Dr. Jason Fung: You have to get out of the whole calorie mindset because the body doesn’t care about calories. The body only cares about hormones because it’s hormones that tell our body’s what to do. If we have thyroid hormone, it tells our heart to pump a little faster, our blood pressure to go a little higher. We don’t control these things, and neither do we control our body weight in calories. Our body doesn’t care about calories, right? Whether you eat 100 calories or 1000 calories, it makes no difference. It only matters what the hormonal response to those calories are. That’s the whole idea. If you take all your calories and you are shuttling them into fat storage, then you have no energy, and your body will put you into amenorrhea because the body says, “Well, I don’t have energy for menstrual cycles.” It’s all locked away in fat. What’s the problem? The problem is not your weight. The problem is not even your calorie. The problem is how to get at all those stores of energy that are now locked away in body fat.
The body can only exist in two states. It’s either in a fed state or it’s in a fasting state. Either energy is going into your body or your body is pulling energy out, right? When you eat, you want to put energy into your body and storage. When you don’t eat, you want to pull energy out. Right now, our body is in a constant state of pushing energy in. You got to ask yourself, what’s the problem? The problem is that the hormone that’s responsible for that is insulin. Insulin is too high.
Even when you don’t eat, when you have a lot of insulin resistance for example, when you’ve had a long stint history of obesity, you have insulin resistance. Insulin resistance causes your insulin levels to be high, so your body is constantly getting the message to store energy. When you eat, if you cut down your calories and don’t do anything about the insulin resistance or the high insulin levels, you’re going to eat, those levels are going to be high, and you’re going to store energy. When you don’t eat, your insulin levels stay high, right? That’s the disease, and your body is looking to store energy. It’s not pulling energy out; therefore, your body starts to shut down because it can’t support it. It’s trying to put energy in; it can’t pull it out. Then it makes you hungry, so you go out and get a donut or something, right? To put energy in. This is the whole problem.
You can think of it as those one-way streets, those one lane bridges where traffic can only go one way, right? If somebody wants to come the other way they have to stop. It’s the same thing. You can only go one way. Energy either goes in or it goes out and you have to fix that hormonal problem which is the insulin and insulin resistance in order to get at those fat cells to release that energy, right? That’s the whole problem. Not an amount of total calories. That’s irrelevant. You have to fix the insulin problem and the insulin resistance problem which is the main driver of your obesity.

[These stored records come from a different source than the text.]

(* ===== verification/RaftRepos.v ===== *)
(** The repositories of a cluster: internal/repository/dragonboat/repo.go over the
    client of internal/raft/client.go.

    [Cluster] is the replicated store with the number of proposals made so far.
    [env] is the replica that applies a proposal, [net] what the network does
    with a call: a proposal may be refused before it reaches the log, or be
    applied while its answer is lost. The JSON of commands and responses is the
    class [Wire], which may fail or change what it carries. A command that makes
    the state machine panic ends the process; [halted] stands for the result
    nobody sees. *)

From S2P Require Import Prelude.
From S2P Require Import Effects.
From S2P Require Import GoLib.
From S2P Require Import Policy.
From S2P Require Import Domain.
From S2P Require Import DynamicRoles.
From S2P Require Import Repos.
From S2P Require Import TokenStore.
From S2P Require Import SecretRepo.
From S2P Require Import AuditLog.
From S2P Require Import Backup.
From S2P Require Import RaftStore.

#[local] Open Scope Z_scope.

(** ** internal/raft/client.go *)

Record Cluster := mkCluster { cl_store : Store; cl_step : nat }.

Inductive delivery :=
  | Delivered
  | Unsent (e : error)
  | ReplyLost (e : error).

Definition halted : error := Plain "process terminated".

(** Data of a response, as the type the caller asks for. *)
Class FromData (A : Type) := from_data : Data → option A.
#[global] Instance from_int : FromData Z := λ d, if d is DInt x then Some x else None.
#[global] Instance from_bool : FromData bool := λ d, if d is DBool x then Some x else None.
#[global] Instance from_string : FromData string := λ d, if d is DStr x then Some x else None.
#[global] Instance from_ca : FromData CA := λ d, if d is DCA x then Some x else None.
#[global] Instance from_cas : FromData (list CA) := λ d, if d is DCAs x then Some x else None.
#[global] Instance from_secret : FromData SecretVersion := λ d, if d is DSecret x then Some x else None.
#[global] Instance from_secrets : FromData (list SecretVersion) := λ d, if d is DSecrets x then Some x else None.
#[global] Instance from_pki_role : FromData PKIRole := λ d, if d is DPKIRole x then Some x else None.
#[global] Instance from_pki_roles : FromData (list PKIRole) := λ d, if d is DPKIRoles x then Some x else None.
#[global] Instance from_entries : FromData (list Entry) := λ d, if d is DEntries x then Some x else None.
#[global] Instance from_revoked : FromData (list RevokedCertificate) := λ d, if d is DRevoked x then Some x else None.
#[global] Instance from_lease : FromData Lease := λ d, if d is DLease x then Some x else None.
#[global] Instance from_leases : FromData (list Lease) := λ d, if d is DLeases x then Some x else None.
#[global] Instance from_policy : FromData Policy := λ d, if d is DPolicy x then Some x else None.
#[global] Instance from_policies : FromData (list Policy) := λ d, if d is DPolicies x then Some x else None.
#[global] Instance from_role : FromData Role := λ d, if d is DRole x then Some x else None.
#[global] Instance from_roles : FromData (list Role) := λ d, if d is DRoles x then Some x else None.
#[global] Instance from_db_role : FromData DatabaseRole := λ d, if d is DDBRole x then Some x else None.
#[global] Instance from_db_roles : FromData (list DatabaseRole) := λ d, if d is DDBRoles x then Some x else None.
#[global] Instance from_ssh_role : FromData SSHRole := λ d, if d is DSSHRole x then Some x else None.
#[global] Instance from_ssh_roles : FromData (list SSHRole) := λ d, if d is DSSHRoles x then Some x else None.
#[global] Instance from_issued : FromData IssuedCertificate := λ d, if d is DIssued x then Some x else None.
#[global] Instance from_issueds : FromData (list IssuedCertificate) := λ d, if d is DIssueds x then Some x else None.
#[global] Instance from_token : FromData ClientToken := λ d, if d is DToken x then Some x else None.
#[global] Instance from_tokens : FromData (list ClientToken) := λ d, if d is DTokens x then Some x else None.
#[global] Instance from_identity : FromData MachineIdentity := λ d, if d is DIdentity x then Some x else None.
#[global] Instance from_identities : FromData (list MachineIdentity) := λ d, if d is DIdentities x then Some x else None.
#[global] Instance from_rotation : FromData RotationPolicy := λ d, if d is DRotation x then Some x else None.
#[global] Instance from_rotations : FromData (list RotationPolicy) := λ d, if d is DRotations x then Some x else None.
#[global] Instance from_snapshot : FromData Snapshot := λ d, if d is DSnapshot x then Some x else None.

Leanne Vogel: How do we switch the traffic?
Dr. Jason Fung: Exactly, that’s the key. If you look at insulin … There are two parts. Insulin and insulin resistance. Insulin resistance is caused by prolonged high insulin levels. This is why people who’ve been overweight for a long time have a lot of trouble losing weight because their insulin resistance has been high. Therefore, it’s keeping the insulin levels high; it’s very hard to lose weight. If you want to reduce insulin, you can take foods that stimulate insulin a lot and get rid of them, right? Refined carbohydrates, bread, and sugar are the main culprits. You have to get rid of that. This is a simple idea. If you take 1,000 calories, like three or four brownies, and 1,000 calories of steak and salad, they’re nothing alike, right? But the calorie is consistently the same so you can eat a dinner of a plate of brownies or you could eat a dinner of steak and salad every night. It’ll be the same because the calories are the same. They’re nothing alike. That plate of brownies is going to make you fat; everybody knows that. The salad every night is going to make you slender.
What’s the difference? The difference is that when you eat all that refined sugar in the brownies, your insulin goes way up. If you keep eating it night after night, you get insulin resistance which keeps it up and that tells your body to store fat. When you eat the salad with salmon or the salad with olive oil, it can be a lot of calories too but the insulin doesn’t really go up; Therefore, you use the energy but your insulin levels don’t go up so when you don’t eat, your body isn’t able to pull out the energy normally. That’s one thing, to change your diet to low-carbohydrate ketogenic diet. That’s why it works for a lot of people.
The other thing is that insulin resistance which is one of the major players, and one of the things we don’t talk about a lot because everybody talks about what you should and shouldn’t eat, but nobody talks about the meal timing. Insulin resistance depends on two things. One is the high levels. The second thing is the persistence of those levels. If you have just one high level and it goes back to normal then you’re fine. It doesn’t make much difference. If you have high levels of insulin all the time, then your body becomes resistant to it which makes your body ramp up the insulin levels even more. There are two things. One is your going to lower your levels by changing your diet and the other thing is, your going to want to have periods of very low insulin to restore that insulin sensitivity.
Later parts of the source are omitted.